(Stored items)
────────

Lemma matrix_init_ok (pm : nat -> nat) (map : list Z) M :
  Z.of_nat n <= 255 ->
  (forall i, (i < t)%nat -> (pm i <= 2)%nat /\ rd map (Z.of_nat i) = Ok (Z.of_nat (pm i))) ->
  vdev_raidz_matrix_init (Z.of_nat n) (Z.of_nat t) map (mat t n M) = Ok (mat t n (disp pm)).
Proof.
  intros Hn Hmap. unfold vdev_raidz_matrix_init.
  apply (for_range_fun (fun c => mat t n (fun i j => if decide (Z.of_nat i < c) then disp pm i j else M i j))); [lia| | |].
  2: { apply mat_ext. intros. mcase. } 2: { apply mat_ext. intros. mcase. }
  intros i Hi. assert (exists c, i = Z.of_nat c) as [c ->] by (exists (Z.to_nat i); lia).
  destruct (Hmap c) as [Hp ->]; [lia|]. bnd.
  erewrite (for_range_fun (fun k => (mat t n (fun i' j =>
      if decide (Z.of_nat i' < Z.of_nat c \/ (i' = c /\ Z.of_nat j < k)) then disp pm i' j else M i' j),
      powat (Z.of_nat (pm c)) k))); [|lia| | |done].
  - bnd. f_equal. apply mat_ext. intros. mcase.
  - intros j Hj. rewrite powat_step by lia.
    destruct (gpow_powat (Z.of_nat (pm c)) j) as [Hr E]; [lia..|].
    rewrite rd_pow2 by lia. bnd. rewrite <- (gval_of (pow2 _)) by (apply pow2_byte; lia).
    rewrite gpow_pow2, E by lia. mrun. rewrite !Nat2Z.id. do 2 f_equal. apply mat_ext.
    intros i' j' Hi' Hj'. unfold mset. mcase. destruct_and?; subst. done.
  - f_equal; [apply mat_ext; intros; mcase|]. unfold powat. case_ifs; nia.
Qed.

(** ** The elimination *)

Lemma gpow_log (x : gf) : x <> gf_0 -> gpow (Z.to_nat (log2 (gval x))) = x.
Proof.
  intros Hx. apply gf_eq. rewrite gval_gpow. symmetry. apply log_form; [apply gval_byte|by apply gval_nz].
Qed.

Lemma log_gval (x : gf) : x <> gf_0 -> 0 <= log2 (gval x) < 255.
Proof. intros Hx. apply log2_pow2; [apply gval_byte|by apply gval_nz]. Qed.

Lemma gpow_inv (x : gf) : x <> gf_0 -> gpow (Z.to_nat (u8 (255 - log2 (gval x)))) = gf_inv x.
Proof.
  intros Hx. pose proof (log_gval x Hx). apply gf_eq. rewrite gval_gpow, gval_inv.
  by rewrite Z.mod_small by lia.
Qed.

Lemma u8_range x : 0 <= u8 x <= 255.
Proof. pose proof (Z.mod_pos_bound x (2 ^ 8)). lia. Qed.

(** Row [ii] reduced by row [i], whose pivot is in column [mi i]; the pivot
    row scaled; all rows in turn. *)
Definition elim_row (mi : nat -> nat) (i : nat) (MN : matrix * matrix) (ii : nat) : matrix * matrix :=
  if decide (i = ii) then MN else
  let v := MN.1 ii (mi i) in (msub MN.1 i ii v, msub MN.2 i ii v).
Definition elim_scale (mi : nat -> nat) (MN : matrix * matrix) (i : nat) : matrix * matrix :=
  let s := gf_inv (MN.1 i (mi i)) in (mscale MN.1 i s, mscale MN.2 i s).
Definition elim_rows (mi : nat -> nat) (MN : matrix * matrix) (i k : nat) : matrix * matrix :=
  fold_left (elim_row mi i) (seq 0 k) (elim_scale mi MN i).
Definition elim (mi : nat -> nat) (MN : matrix * matrix) (k : nat) : matrix * matrix :=
  fold_left (fun MN i => elim_rows mi MN i t) (seq 0 k) MN.

(** No entry whose logarithm is taken is zero. *)
Definition elim_ok (mi : nat -> nat) (MN : matrix * matrix) : Prop :=
  forall i, (i < t)%nat -> (elim mi MN i).1 i (mi i) <> gf_0 /\
    forall ii, (ii < t)%nat -> ii <> i -> (elim_rows mi (elim mi MN i) i ii).1 ii (mi i) <> gf_0.

Definition matP (MN : matrix * matrix) : list (list Z) * list (list Z) := (mat t n MN.1, mat t n MN.2).

Lemma elim_row_ok mi i ii MN : (i < t)%nat -> (ii < t)%nat -> (mi i < n)%nat ->
  (ii <> i -> MN.1 ii (mi i) <> gf_0) ->
  (let '(rows, invrows) := matP MN in
   if Z.of_nat i =? Z.of_nat ii then Ok (rows, invrows) else
   v ← rd2 rows (Z.of_nat ii) (Z.of_nat (mi i));
   log ← rd vdev_raidz_log2 v;
   invert_sub (Z.of_nat n) (Z.of_nat i) (Z.of_nat ii) log (rows, invrows)) = Ok (matP (elim_row mi i MN ii)).
Proof.
  intros Hi Hii Hm Hnz. unfold elim_row, matP. case_if as E; case_decide; try lia; [done|].
  pose proof (log_gval _ (Hnz ltac:(lia))) as Hl.
  mrun. rewrite rd_log2 by apply gval_byte. bnd. rewrite !Nat2Z.id.
  rewrite invert_sub_ok by lia. rewrite !Nat2Z.id, gpow_log by (apply Hnz; lia). done.
Qed.

Lemma elim_step_ok mi i MN : (i < t)%nat -> (mi i < n)%nat -> MN.1 i (mi i) <> gf_0 ->
  (forall ii, (ii < t)%nat -> ii <> i -> (elim_rows mi MN i ii).1 ii (mi i) <> gf_0) ->
  (let '(rows, invrows) := matP MN in
   piv ← rd2 rows (Z.of_nat i) (Z.of_nat (mi i));
   l ← rd vdev_raidz_log2 piv;
   m ← invert_scale (Z.of_nat n) (Z.of_nat i) (u8 (255 - l)) (rows, invrows);
   for_range 0 (Z.of_nat t) (fun ii '(rows, invrows) =>
      if Z.of_nat i =? ii then Ok (rows, invrows) else
      v ← rd2 rows ii (Z.of_nat (mi i));
      log ← rd vdev_raidz_log2 v;
      invert_sub (Z.of_nat n) (Z.of_nat i) ii log (rows, invrows)) m) = Ok (matP (elim_rows mi MN i t)).
Proof.
  intros Hi Hm Hp Hs. unfold matP at 1. pose proof (log_gval _ Hp).
  mrun. rewrite rd_log2 by apply gval_byte. bnd. rewrite !Nat2Z.id.
  rewrite invert_scale_ok by (apply u8_range || lia). bnd. rewrite !Nat2Z.id, gpow_inv by done.
  apply (for_range_fun (fun c => matP (elim_rows mi MN i (Z.to_nat c)))); [lia| |done|by rewrite Nat2Z.id].
  intros c Hc. assert (exists k, c = Z.of_nat k) as [k ->] by (exists (Z.to_nat c); lia).
  rewrite elim_row_ok; [|lia|lia|done|rewrite Nat2Z.id; intros; apply Hs; [lia|done]]. do 2 f_equal.
  rewrite Nat2Z.id. replace (Z.to_nat (Z.of_nat k + 1)) with (S k) by lia.
  unfold elim_rows. by rewrite seq_S, fold_left_app.
Qed.
(** The logarithms of the matrix, tabulated before the columns are walked. *)
Lemma logs_ok : for_range 0 (Z.of_nat t) (fun i acc =>
    row ← for_range 0 (Z.of_nat n) (fun j row => x ← rd2 (mat t n N) i j; l ← rd vdev_raidz_log2 x; Ok (row ++ [l])) [];
    Ok (acc ++ [row])) [] = Ok logs.
Proof using All.
  erewrite (for_range_fun (fun c => tab (Z.to_nat c) (fun i => tab n (fun j => log2 (gval (N i j))))));
    [|lia| |done|done]; [by rewrite Nat2Z.id|].
  intros i Hi.
  erewrite (for_range_fun (fun c => tab (Z.to_nat c) (fun j => log2 (gval (N (Z.to_nat i) j))))); [|lia| |done|done].
  - bnd. rewrite Nat2Z.id. replace (Z.to_nat (i + 1)) with (S (Z.to_nat i)) by lia.
    by rewrite tab_S.
  - intros j Hj. rewrite rd2_mat by lia. bnd. rewrite rd_log2 by apply gval_byte. bnd.
    replace (Z.to_nat (j + 1)) with (S (Z.to_nat j)) by lia. by rewrite tab_S.
Qed.

(** One known column added to the targets. *)
Lemma column_step k log : (k < n)%nat -> exists log',
  (let rm0 := wdats rm ccs (tab t (target k)) in
   c ← rd used (Z.of_nat k); src ← col_data rm0 c; ccount ← col_size rm0 c; dst ← col_datas rm0 ccs; dcount ← col_sizes rm0 ccs;
   '(dst0, log0) ← matrix_reconstruct_col (Z.of_nat t) (Z.of_nat k) src ccount dcount logs (dst, log);
   rm1 ← set_col_datas rm0 ccs dst0; Ok (rm1, log0)) = Ok (wdats rm ccs (tab t (target (S k))), log').
Proof using All.
  intros Hk. cbv zeta. assert (In : Forall (fun c => in_map rm c) ccs).
  { apply Forall_tab. intros m Hm. destruct (Hcc m Hm) as (? & _). lia. }
  rewrite Hused by lia. bnd.
  destruct (Hucol k ltac:(lia)) as (Hin & Hne & Hs & Hb).
  rewrite col_data_ok, col_size_ok by (rewrite length_wdats; done). bnd.
  rewrite col_datas_ok, col_sizes_ok by (rewrite length_wdats; done). bnd.
  rewrite map_dat_wdats by (auto using ccs_distinct; by rewrite !length_tab).
  rewrite siz_wdats, dat_wdats_ne; [|lia|].
  2: { apply Forall_tab. intros m Hm. split; [lia|by apply Hne]. }
  replace (map (siz (wdats rm ccs (tab t (target k)))) ccs) with (tab t (fun k => siz rm (cc k)))
    by (unfold tab; rewrite map_map; apply map_ext; intros; by rewrite siz_wdats).
  destruct (column_ok t n N (Z.of_nat k) (dat rm (ucol k)) (siz rm (ucol k)) (fun k => siz rm (cc k))
    (target k) ltac:(lia) HN Hb Hs) with (log := log) as (log' & ->).
  { intros c Hc. rewrite target_length by done. destruct (Hcc c Hc) as (_ & ? & _). lia. }
  bnd. rewrite set_col_datas_ok by (by rewrite length_wdats). bnd.
  exists log'. f_equal. f_equal.
  rewrite wdats_wdats by (auto using ccs_distinct; by rewrite !length_tab).
  f_equal. apply tab_ext. intros m Hm. apply target_step; [lia|done].
Qed.

Lemma matrix_reconstruct_ok :
  vdev_raidz_matrix_reconstruct rm (Z.of_nat n) (Z.of_nat t) missing (mat t n N) used
  = Ok (wdats rm ccs (tab t (target n))).
Proof using All.
  unfold vdev_raidz_matrix_reconstruct. rewrite logs_ok. bnd.
  rewrite firstn_all2 by (subst; rewrite length_tab; lia).
  replace (map (fun m => m + rm_firstdatacol rm) missing) with ccs by (subst; unfold tab; by rewrite map_map).
  match goal with |- context [for_range 0 (Z.of_nat n) ?b (rm, 0)] => set (body := b) end.
  assert (W : wp (for_range 0 (Z.of_nat n) body (rm, 0)) (fun r => r.1 = wdats rm ccs (tab t (target n)))).
  { apply wp_for_range with (I := fun i r => r.1 = wdats rm ccs (tab t (target (Z.to_nat i)))); [lia| | |].
    - change (rm = wdats rm ccs (tab t (target 0))).
      rewrite (tab_ext t (target 0) (fun k => dat rm (cc k))) by done.
      replace (tab t (fun k => dat rm (cc k))) with (map (dat rm) ccs) by (unfold tab; by rewrite map_map).
      symmetry. apply wdats_id, ccs_distinct.
    - intros i [rm0 log] Hi E. cbn [fst] in E. subst rm0.
      assert (exists k, i = Z.of_nat k) as [k ->] by (exists (Z.to_nat i); lia). rewrite Nat2Z.id.
      replace (Z.to_nat (Z.of_nat k + 1)) with (S k) by lia.
      destruct (column_step k log ltac:(lia)) as (log' & E). unfold body. cbv beta iota zeta in E |- *. by rewrite E.
    - intros r ->. by rewrite Nat2Z.id. }
  apply wp_elim in W as ([rm1 log] & -> & E). cbn [fst] in E. subst rm1. by bnd.
Qed.
End reconstruct.

(** ** Choosing the columns *)

(** The integers [lo..hi) that satisfy a test. *)
Definition those (p : Z -> bool) (lo hi : Z) : list Z := List.filter p (seqZ lo (hi - lo)).

Lemma those_nil p lo hi : hi <= lo -> those p lo hi = [].
Proof. intros. unfold those. by rewrite seqZ_nil by lia. Qed.

Lemma those_snoc p lo hi : lo <= hi -> those p lo (hi + 1) = those p lo hi ++ (if p hi then [hi] else []).
Proof.
  intros H. unfold those. replace (hi + 1 - lo) with (hi - lo + 1) by lia.
  rewrite seqZ_app, List.filter_app by lia. f_equal. replace (lo + (hi - lo)) with hi by lia.
  rewrite seqZ_cons, seqZ_nil by lia. cbn. by destruct (p hi).
Qed.

Lemma those_split p lo mid hi : lo <= mid <= hi -> those p lo hi = those p lo mid ++ those p mid hi.
Proof.
  intros H. unfold those. replace (hi - lo) with ((mid - lo) + (hi - mid)) by lia.
  rewrite seqZ_app, List.filter_app by lia. do 3 f_equal. lia.
Qed.

Lemma in_those p lo hi c : In c (those p lo hi) <-> lo <= c < hi /\ p c = true.
Proof.
  unfold those. rewrite List.filter_In. rewrite <- list_elem_of_In, elem_of_seqZ. intuition lia.
Qed.

Lemma those_sorted p lo hi : StronglySorted Z.lt (those p lo hi).
Proof.
  destruct (Z.le_gt_cases hi lo) as [H|H]; [rewrite those_nil by done; constructor|].
  remember (Z.to_nat (hi - lo)) as n eqn:E. revert lo H E. induction n as [|n IH]; intros lo H E; [lia|].
  rewrite (those_split p lo (lo + 1) hi) by lia. rewrite (those_snoc p lo lo), (those_nil p lo lo) by lia. cbn [app].
  assert (S : StronglySorted Z.lt (those p (lo + 1) hi)).
  { destruct (Z.le_gt_cases hi (lo + 1)); [rewrite those_nil by done; constructor|apply IH; lia]. }
  destruct (p lo); [|done]. cbn [app]. constructor; [done|].
  apply List.Forall_forall. intros x Hx%in_those. lia.
Qed.

Lemma sorted_nth l i j : StronglySorted Z.lt l -> (i < j)%nat -> (j < length l)%nat -> nth i l 0 < nth j l 0.
Proof.
  intros Hs. revert i j. induction Hs as [|x l Hs IH Hf]; intros i j Hij Hj; [cbn in Hj; lia|].
  destruct j as [|j]; [lia|]. cbn [length] in Hj. destruct i as [|i]; cbn.
  - rewrite List.Forall_forall in Hf. apply Hf, nth_In. lia.
  - apply IH; lia.
Qed.

(** Lengths add up: what satisfies the test and what does not. *)
Lemma those_length p lo hi : lo <= hi -> zlen (those p lo hi) + zlen (those (fun c => negb (p c)) lo hi) = hi - lo.
Proof.
  intros H. unfold those. rewrite <- (Z2Nat.id (hi - lo)) at 3 by lia. rewrite <- (length_seqZ lo (hi - lo)).
  induction (seqZ lo (hi - lo)) as [|x l IH]; [done|]. cbn [List.filter]. destruct (p x); cbn [negb length]; lia.
Qed.

Lemma those_mono p lo mid hi : lo <= mid < hi -> p mid = true -> zlen (those p lo mid) < zlen (those p lo hi).
Proof.
  intros H Hp. rewrite (those_split p lo (mid + 1) hi), those_snoc, Hp by lia.
  rewrite !length_app. cbn [length]. lia.
Qed.
(** Reconstruction returns whatever the columns hold, and changes nothing but
    the content of the bad data columns. *)
Lemma reconstruct_total : exists ds code,
  vdev_raidz_reconstruct kmem_alloc zio_buf_alloc default_to_general rm t (zlen t) = Ok (wdats rm bdr ds, code) /\
  Forall2 (fun c d => zlen d = siz rm c /\ Forall is_byte d) bdr ds /\ code_ok p (zlen bdr) code.
Proof using All.
  pose proof (wf_np _ Hwf). pose proof (wf_first _ Hwf).
  assert (Hsz : forall c, 0 <= c < rm_cols rm -> 0 <= siz rm c) by (intros; by apply (wf_col _ Hwf)).
  assert (Htab : forall c f, 0 <= c < rm_cols rm -> (forall j, is_byte (f j)) ->
    zlen (tab (Z.to_nat (siz rm c)) f) = siz rm c /\ Forall is_byte (tab (Z.to_nat (siz rm c)) f)).
  { intros c f Hc Hf. specialize (Hsz c Hc). rewrite length_tab. split; [lia|]. apply Forall_tab. auto. }
  assert (Hn : forall c j, 0 <= c < rm_cols rm -> is_byte (nth j (dat rm c) 0))
    by (intros c j Hc; apply nth_byte; by apply (wf_col _ Hwf)).
  assert (Hpx : forall k ex j, is_byte (parx k rm ex (ndata rm) j))
    by (intros; apply parx_byte; [done|unfold ndata; lia]).
  apply reconstruct_dispatch; try done.
  - destruct (reconstruct_general_val kmem_alloc Hkmem rm rm p Hwf Hwf) as (code & E & Hcode); [by split|done|].
    eexists _, code. split; [exact E|]. split; [|exact Hcode].
    rewrite (bd_tab rm p) at 1. apply Forall2_tab. intros k Hk. destruct (nth_bd rm p k Hk) as (_ & Hm & _).
    unfold target. rewrite decide_False by lia. rewrite Z.add_comm. apply Htab; [lia|]. intros; apply gval_byte.
  - intros x Eb P0. destruct (in_bd rm t x) as [Hx _]; [rewrite Eb; by left|].
    rewrite (reconstruct_p_val rm x) by (done || lia). rewrite Eb. eexists [_], 1. split; [done|].
    split; [|by apply code_p]. constructor; [|constructor]. apply Htab; [lia|].
    intros j. apply lxor_byte; [apply Hn; lia|apply Hpx].
  - intros x Eb H2 P1. destruct (in_bd rm t x) as [Hx _]; [rewrite Eb; by left|].
    rewrite (reconstruct_q_val rm x) by (done || lia). rewrite Eb. eexists [_], 2. split; [done|].
    split; [|by apply code_q]. constructor; [|constructor]. apply Htab; [lia|].
    intros j. apply mulp_byte, lxor_byte; [apply Hpx|apply Hn; lia].
  - intros x y Eb H2 P0 P1. destruct (two_bad rm t x y Eb) as [Hx Hy].
    destruct (pq_exps_ok (rm_cols rm) x y) as (ea & eb & He & Ha & Hb & _); [lia..|].
    rewrite (reconstruct_pq_val _ Hzio rm x y Hwf ltac:(lia) ltac:(lia) ltac:(lia) [x; y] ea eb) by done.
    rewrite Eb. eexists [_; _], 3. split; [done|]. split; [|by apply code_pq].
    constructor; [|constructor; [|constructor]]; (apply Htab; [lia|]); intros j.
    + apply gval_byte.
    + unfold soly. apply lxor_byte; [|apply gval_byte]. apply lxor_byte; [apply Hn; lia|].
      apply nth_byte, Forall_tab. intros; apply Hpx.
Qed.

(** ** Correctness *)

Context (o : raidz_map) (Hwfo : rm_wf o) (Hpo : parity_ok o) (Hrb : readback o rm t).
Abbreviation first := (rm_firstdatacol o).
Abbreviation cols := (rm_cols o).
Abbreviation bd := (those p first cols).

Lemma readback_damaged q : (forall c, first <= c < cols -> p c = true -> q c = true) -> damaged q o rm.
Proof using Hrb Hwfo.
  destruct Hrb as (Hc & Hf & Hs & Hd). intros Hq. split; try done. intros c Hr Ec. pose proof (wf_np _ Hwfo).
  apply Hd; [lia|]. destruct (p c) eqn:E; [|done]. apply Hq in E; [congruence|done].
Qed.

Lemma readback_parity k : 0 <= k < first -> p k = false -> dat rm k = parity_col (Z.to_nat k) o.
Proof using Hrb Hpo Hwfo.
  intros Hk Hp. pose proof (wf_first _ Hwfo). destruct Hrb as (_ & _ & _ & Hd). rewrite Hd by (done || lia). by apply Hpo.
Qed.

Lemma reconstruct_ok : exists code,
  vdev_raidz_reconstruct kmem_alloc zio_buf_alloc default_to_general rm t (zlen t) = Ok (wdats rm bd (map (dat o) bd), code) /\
  code_ok p (zlen bd) code.
Proof using All.
  pose proof (wf_np _ Hwfo). pose proof (wf_first _ Hwfo). pose proof Hrb as (Ec & Ef & Es & Hd).
  assert (Eb : those p (rm_firstdatacol rm) (rm_cols rm) = bd) by (by rewrite Ec, Ef).
  apply reconstruct_dispatch; try done; rewrite ?Eb.
  - rewrite Ec. apply reconstruct_general_ok; auto using readback_damaged, readback_parity. by rewrite Ec, Ef in Hfewr.
  - intros x E P0. destruct (in_bd rm t x) as [Hx _]; [rewrite Eb, E; by left|]. rewrite E. exists 1.
    split; [|by apply code_p]. rewrite (reconstruct_p_ok o rm x); try done; try lia.
    + apply readback_damaged. intros c Hc Hp. apply Z.eqb_eq. assert (Hin : In c bd) by (by apply in_those).
      rewrite E in Hin. by destruct Hin as [->|[]].
    + by rewrite readback_parity by (done || lia).
  - intros x E H2 P1. destruct (in_bd rm t x) as [Hx _]; [rewrite Eb, E; by left|]. rewrite E. exists 2.
    split; [|by apply code_q]. rewrite (reconstruct_q_ok o rm x); try done; try lia.
    + apply readback_damaged. intros c Hc Hp. apply Z.eqb_eq. assert (Hin : In c bd) by (by apply in_those).
      rewrite E in Hin. by destruct Hin as [->|[]].
    + by rewrite readback_parity by (done || lia).
  - intros x y E H2 P0 P1. destruct (two_bad rm t x y) as [Hx Hy]; [by rewrite Eb|]. rewrite E. exists 3.
    split; [|by apply code_pq]. rewrite (reconstruct_pq_ok _ Hzio o rm x y); try done; try lia.
    + apply readback_damaged. intros c Hc Hp. assert (Hin : In c bd) by (by apply in_those).
      rewrite E in Hin. destruct Hin as [->|[->|[]]]; rewrite Z.eqb_refl; [done|apply orb_true_r].
    + by rewrite readback_parity by (done || lia).
    + by rewrite readback_parity by (done || lia).
Qed.
(* ===== verification/RaidzLayout.v ===== *)
(** The layout of a RAID-Z I/O (module/zfs/vdev_raidz.c): the map
    [vdev_raidz_map_alloc] builds is well formed, splits the caller's buffer,
    accounts for exactly the space [vdev_raidz_asize] reserves, and touches the
    device sectors of its own address range only. *)

From S2P Require Import Prelude RaidzMap RaidzParity.
Import RaidzMap RaidzParity.
Open Scope Z_scope.

Module RaidzLayout.

Lemma sector_size sh : 3 <= sh <= 30 -> 8 <= 2 ^ sh <= 2 ^ 30 /\ 2 ^ sh mod 8 = 0.
Proof.
  intros Hsh.
  replace sh with (3 + (sh - 3)) by lia. rewrite Z.pow_add_r by lia. change (2 ^ 3) with 8.
  assert (1 <= 2 ^ (sh - 3)) by (apply (Z.pow_le_mono_r 2 0); lia).
  assert (2 ^ (sh - 3) <= 2 ^ 27) by (apply Z.pow_le_mono_r; lia).
  split; [lia|]. rewrite Z.mul_comm. apply Z.mod_mul. lia.
Qed.

Lemma small x : 0 <= x < 2 ^ 64 -> u64 x = x.
Proof. intros. by apply Z.mod_small. Qed.

Lemma roundup_small x y : 0 <= x < 2 ^ 62 -> 0 < y < 2 ^ 62 -> roundup x y = (x + (y - 1)) / y * y /\ x <= roundup x y < x + y.
Proof.
  intros Hx Hy. unfold roundup. rewrite (small (x + (y - 1))) by lia.
  pose proof (Z.div_mod (x + (y - 1)) y ltac:(lia)). pose proof (Z.mod_pos_bound (x + (y - 1)) y ltac:(lia)).
  rewrite small by nia. split; [done|]. nia.
Qed.

Section layout.
Context (sh dcols np b s : Z).
Context (Hsh : 3 <= sh <= 30) (Hnp : 1 <= np <= 3) (Hdc : np < dcols <= 255).
Abbreviation U := (2 ^ sh).
Context (Hb : 0 <= b) (Hoff : b * U < 2 ^ 62) (Hs : 0 < s) (Hsize : s * U <= 2 ^ 32).

(** The quantities of the source. *)
Abbreviation n := (dcols - np).
Definition q : Z := s / n.
Definition r : Z := s - q * n.
Definition bc : Z := if r =? 0 then 0 else r + np.
Definition acols : Z := if q =? 0 then bc else dcols.
Definition scols : Z := if q =? 0 then Z.min dcols (roundup bc (np + 1)) else dcols.
(** The sectors of column [c], and those of the columns before it. *)
Definition sec (c : Z) : Z := if acols <=? c then 0 else if c <? bc then q + 1 else q.
Definition secs (c : Z) : Z := q * Z.min c acols + Z.min c bc.
Abbreviation tot := (secs acols).

Lemma unit_facts : 8 <= U <= 2 ^ 30 /\ U mod 8 = 0.
Proof using Hsh. by apply sector_size. Qed.

Lemma q_facts : 0 <= q <= s /\ 0 <= r < n /\ s = q * n + r /\ (q = 0 -> r = s).
Proof using All.
  unfold r, q. pose proof (Z.div_mod s n ltac:(lia)). pose proof (Z.mod_pos_bound s n ltac:(lia)).
  assert (0 <= s / n) by (apply Z.div_pos; lia). assert (s / n <= s) by (apply Z.div_le_upper_bound; nia).
  split_and!; nia.
Qed.

Lemma bc_facts : (bc = 0 /\ r = 0 /\ 0 < q) \/ (bc = r + np /\ 0 < r).
Proof using All. destruct q_facts as (? & ? & ? & ?). unfold bc. case_if as E; lia. Qed.
(** The position found: all below it are consecutive, and there is room. *)
Lemma step_found ts' k : frame n ts' -> (k < n)%nat ->
  (forall i, (i < k)%nat -> tgt ts' i = low i /\ nextg (t i + 1) = succ i) ->
  (forall i, (k <= i)%nat -> (i < n)%nat -> tgt ts' i = t i) ->
  nextg (t k + 1) <> succ k -> step_post (ts', Z.of_nat k, nextg (t k + 1)).
Proof using Hn Ht.
  intros Hf' Hk Hlow Hsame Hne. split; [done|]. exists k. split; [done|]. split; [lia|]. split; [lia|]. intros _ t'.
  assert (E : forall i, (i < n)%nat -> after k low (nextg (t k + 1)) t i = t' i).
  { intros i Hi. unfold after, t'. destruct (decide (i < k)%nat); [rewrite decide_False by lia; symmetry; by apply Hlow|].
    destruct (decide (i = k)) as [->|]; [by rewrite decide_True|]. rewrite decide_False by done. symmetry. apply Hsame; lia. }
  assert (Hrun : forall i, (i < k)%nat -> isnext (t i + 1) (succ i))
    by (intros i Hi; rewrite <- (proj2 (Hlow i Hi)); apply next_after; lia).
  assert (Hl : forall s i, combo good cols n s -> (i < k)%nat -> low i <= s i) by (intros; apply (low_le n); [done|lia]).
  assert (Hlc : forall i, (i < k)%nat -> 0 <= low i < cols /\ good (low i) = true).
  { intros i Hi. pose proof (low_ok i ltac:(lia)). destruct (low_good i); [done|]. split; [lia|done]. }
  assert (Hls : forall i j, (i < j)%nat -> (j < k)%nat -> low i < low j) by (intros; apply low_lt; [done|]; apply low_ok; lia).
  pose proof (next_after k Hk) as Hnx. split_and!.
  - eapply combo_ext; [exact E|]. by apply (combo_after good cols n).
  - eapply clt_ext; [done|exact E|]. by apply (clt_after good cols n).
  - intros s Hs Hlt Hlt'. apply (after_next good cols n t low k (nextg (t k + 1)) Ht Hk Hrun Hnx Hne Hl Hlc Hls s Hs Hlt).
    eapply clt_ext; [done| |exact Hlt']. intros; symmetry; by apply E.
Qed.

────────

Copy all lines from the data that hold the word "body".

  match goal with |- context [for_range 0 (Z.of_nat n) ?b (rm, 0)] => set (body := b) end.
  assert (W : wp (for_range 0 (Z.of_nat n) body (rm, 0)) (fun r => r.1 = wdats rm ccs (tab t (target n)))).
      destruct (column_step k log ltac:(lia)) as (log' & E). unfold body. cbv beta iota zeta in E |- *. by rewrite E.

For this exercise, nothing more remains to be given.